One Mom’s Quest for the Perfect Bottle
I'm a proud breastfeeding, working mama.
Here's what this means: I get the ease of breastfeeding (perfect temperature milk on demand 24/7) two days a week and on the occasional holiday and the hassle of bottles (cleaning, measuring, warming, cleaning, cleaning, cleaning) the rest of the time, plus the extra burden of pumping at work (awkwardly explaining why you're late to a meeting, fear of someone opening the door to your pump room, lugging the pump around).
But like I said, I'm proud. I breastfed my first baby for a year exclusively when I figuratively kicked my breast pump to the curb–I wanted to literally kick it so, so bad, you guys–to start on whole milk. This time around, I've nursed my baby for three months and counting. I love breastfeeding, but I'm not going to lie, I hate cleaning bottles.
I've had experience with a variety of baby bottles with varying degrees of success. Whether you're a breastfeeding, working mama, a formula-feeding mama, or a mama who just wants a break now and then, here is a rundown on some of the top brands so you can find the best bottle to feed your hungry baby!
Breastflow bottles were the first bunch on our list before our first baby arrived. We did lots of research, as new parents often do, and liked everything The First Years (the company who manufactures the Breastflow bottles) had to say about it. According to the website, the Breastflow has a 2-in-1 nipple that feels as natural as breastfeeding, keeping the baby's tongue in the same position as during breastfeeding. Breastflow bottles are designed to help prevent colic, gas, and spit-up.
Pro: My son had trouble latching, so I was thankful for these bottles during the first few weeks of pumping and feeding. I can't say definitively that these bottles helped prevent him from becoming confused, but the transition from bottle back to breast was easy for him, and he never had trouble with our Breastflow bottles after I returned to work. He also rarely spit up and wasn't a gassy baby, which I attribute to the bottles.
Con: These bottles were a BEAST to clean. They have three parts: the outer nipple, the inner nipple, and the bottle. Every evening, I was hand-washing 12 teeny parts, and that doesn't include all the breast pump parts. For everyday use, Breastflow bottles aren't worth the hassle.

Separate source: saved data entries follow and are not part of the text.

(** C14 -- No transaction hangs.  In every state that the server can be in, a backend that runs a transaction gets to its end by its own steps alone,
    whatever the others are doing and wherever it is interrupted: with nothing begun, between the assignment of a subtransaction's id and the recording of its parent, while it
    writes the pages of a commit or abort, or of the abort of a subtransaction (the counter of completions must have room for two more below [2^64]).
    Then its entry in the process array and its PGPROC are cleared, no entry and no cache of the array holds one of its ids, and all its ids have ended with their status
    in the commit log: aborted in the subtransaction that was being aborted, the status that was being written if there was one, and otherwise the
    status that is asked for. *)
Theorem transaction_completes lo N0 n s b v st :
  server_ok lo N0 s -> sv_backends s !! n = Some b -> b_top b = Some v -> completions s + 2 < 2 ^ 64 -> final st ->
  exists s', rtc (server_step lo n) s s' /\ sv_backends s' !! n = Some (set_ids None [] Working b) /\ cleared n (sv_array s') /\
    forall w, w ∈ ids b ->
      ended lo N0 s' w /\ u32 w ∉ pa_xids (sv_array s') /\ ~ cached s' w /\ status s' w = Some (outcome b st w).
Proof.
  intros Hs Hb Ht Hc Hst. destruct (any_over lo N0 n s b v st Hs Hb Ht Hc Hst) as (s' & H1 & H2 & H3 & H4 & H5).
  exists s'. do 3 (split; [done|]). intros w Hw. destruct (H5 w Hw) as [He E]. destruct (ended_not_shown lo N0 s' w H2 He). done.
Qed.

(** ** An example *)

(** Three processes; the next id is 700, and 600 committed before the server went down. *)
Module RunExample.
Import ArrayExample.

Definition old_log : clog := {[0 := TransactionIdSetStatusBit false 600 TRANSACTION_STATUS_COMMITTED 0 zero_clog_page]}.
Definition counters : TransamVariablesData := set_nextXid (FullXid 700) VarsupShmemInit.

Lemma starts : can_start 0 700 counters 8 old_log ∅.
Proof.
  split.
  - exists (FullXid 699). split; [by vm_compute|]. split; [cbn; lia|]. split; [split; [cbn; lia|by vm_compute]|]. split; [cbn; lia|by vm_compute].
  - split; [split; [cbn; lia|by vm_compute]|]. cbn. lia.
  - done.
  - apply map_Forall_singleton. split; vm_compute; done.
  - intros _. by eexists.
  - apply map_Forall_empty.
  - lia.
Qed.

Definition started : server :=
  default {| sv_array := start; sv_log := ∅; sv_subtrans := ∅; sv_backends := ∅ |}
    (StartupXLOG 700 (CreateSharedProcArray [idle; idle; idle] 8 counters) old_log ∅).

(** Backend 2 starts the transaction 700, backend 1 the transaction 701 with the subtransaction 702 and commits. *)
Definition morning : list (nat * action) :=
  [(0, Connect); (1, Connect); (2, Connect); (2, AssignTop); (1, AssignTop); (1, AssignSub 701); (1, RecordParent);
   (1, Finish TRANSACTION_STATUS_COMMITTED); (1, WritePage); (1, End)]%nat.

Definition noon : server := default started (run 0 morning started).

Lemma noon_reached : run 0 morning started = Some noon.
Proof. unfold noon. destruct (run 0 morning started) as [s|] eqn:E; [done|]. by vm_compute in E. Qed.

Lemma noon_ok : server_ok 0 700 noon.
Proof.
  destruct (startup_ok 0 700 counters [idle; idle; idle] 8 old_log ∅ starts) as (s0 & E & Hok & _).
  apply (reachable_ok 0 700 started); [unfold started; by rewrite E|]. eapply run_reachable, noon_reached.
Qed.

Lemma server_invariant_witness : server_ok 0 700 noon.
Proof.
  destruct (server_invariant 0 700 counters [idle; idle; idle] 8 old_log ∅ starts) as (s0 & E & _ & Hok).
  apply Hok. replace s0 with started by (unfold started; by rewrite E). eapply run_reachable, noon_reached.
Defined.

(** The transaction 700 of backend 2 can commit, also when it has just assigned the id 703 to a subtransaction. *)
Definition late : server := default noon (run 0 [(2, AssignSub 700)]%nat noon).

Lemma late_ok : server_ok 0 700 late.
Proof.
  apply (reachable_ok 0 700 noon); [apply noon_ok|]. eapply (run_reachable 0 [(2, AssignSub 700)]%nat). unfold late.
  destruct (run 0 _ noon) as [s|] eqn:E; [done|]. by vm_compute in E.
Qed.

Lemma transaction_completes_witness :
  exists s', rtc (server_step 0 2) late s' /\ status s' 700 = Some TRANSACTION_STATUS_COMMITTED /\
    status s' 703 = Some TRANSACTION_STATUS_COMMITTED /\ 700 ∉ pa_xids (sv_array s').
Proof.
  destruct (sv_backends late !! 2%nat) as [b|] eqn:Hb; [|exfalso; by vm_compute in Hb].
  assert (Ht : option_map b_top (sv_backends late !! 2%nat) = Some (Some 700)) by by vm_compute.
  assert (Hw : option_map b_work (sv_backends late !! 2%nat) = Some (Recording 703 700)) by by vm_compute.
  rewrite Hb in Ht, Hw. injection Ht as Ht. injection Hw as Hw.
  destruct (transaction_completes 0 700 2 late b 700 TRANSACTION_STATUS_COMMITTED late_ok Hb Ht) as (s' & H1 & _ & _ & H2).
  - by vm_compute.
  - by left.
  - assert (H700 : 700 ∈ ids b) by (unfold ids; rewrite Ht; by left).
    assert (H703 : 703 ∈ ids b) by (unfold ids, sub_ids, pending; rewrite Hw; apply elem_of_app; right; apply elem_of_app; right; by left).
    unfold outcome in H2. rewrite Hw in H2. exists s'. split; [exact H1|]. split; [by apply H2|]. split; [by apply H2|]. by apply (H2 700 H700).
Defined.
End RunExample.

Tommee Tippee Closer to Nature
I'm not going to lie, we bought the Tommee Tippee Closer to Nature bottles for our daughter because they were pink. After the latch problems with my first, I wanted to have bottles on hand when she arrived. Although we packed away bottles from the first round, we apparently forgot to clean them thoroughly first, so they weren't in great shape. The pink caught my eye (naturally), but it turns out these bottles are pretty amazing.
Pros: The Tommee Tippee website says the Closer to Nature collection has “flex and stretch ripples” to mimic the natural flex and movement of mama's breast–a soft nipple to feel like skin and a “breast-like shape” to help encourage a good latch. So far, so good. My daughter has latched on (no pun intended) to these bottles very well. My daycare lady raves about how well my daughter drinks from her bottle, and I know the softness and pliability of the nipples contribute to this.
Another bonus for Tommee Tippee Closer to Nature bottles is the ease of cleaning. The wide bottle and nipple make them a breeze to scrub, so it's cut my cleaning time down considerably.
Cons: The only downside to the Tommee Tippee Closer to Nature bottles is that they are prone to leaking if the nipples aren't screwed on the right way. I've lost way too much precious breast milk because of leaky bottles! This is easily corrected by tightening the lid.
We bought a brand new, in-the-box Playtex VentAire bottles from a consignment sale after my son was born. Because they were rather basic (in other words, no bells, whistles, or “just like a breast” look and feel), we saved them for when our son was older. Surprisingly, they weren't half bad and served as a great transition bottle.
Pros: I loved how the bottle was designed to fit little hands. I wasn't a proponent of “bottle propping” when my son was super little, but as he grew, he wanted to hold his own bottle, and the VentAire was the right fit for his tiny fingers. Another bonus is that standard Playtex nipples fit, so you can switch from a slow-flow to a faster-flow nipple as your baby grows.
Cons: It all comes back to cleaning. Again, these bottles had a lot of individual parts to wash. The nipple, bottle, base, and cap could all be broken apart, and because milk could hide in the small crevices of the bottle, thorough cleaning was a must. I think it's clear at this point how much I enjoy cleaning bottles.
Finding the bottle that works for your baby and your lifestyle is important. Instead of buying in bulk, try a few different varieties to see what type of bottle your baby prefers.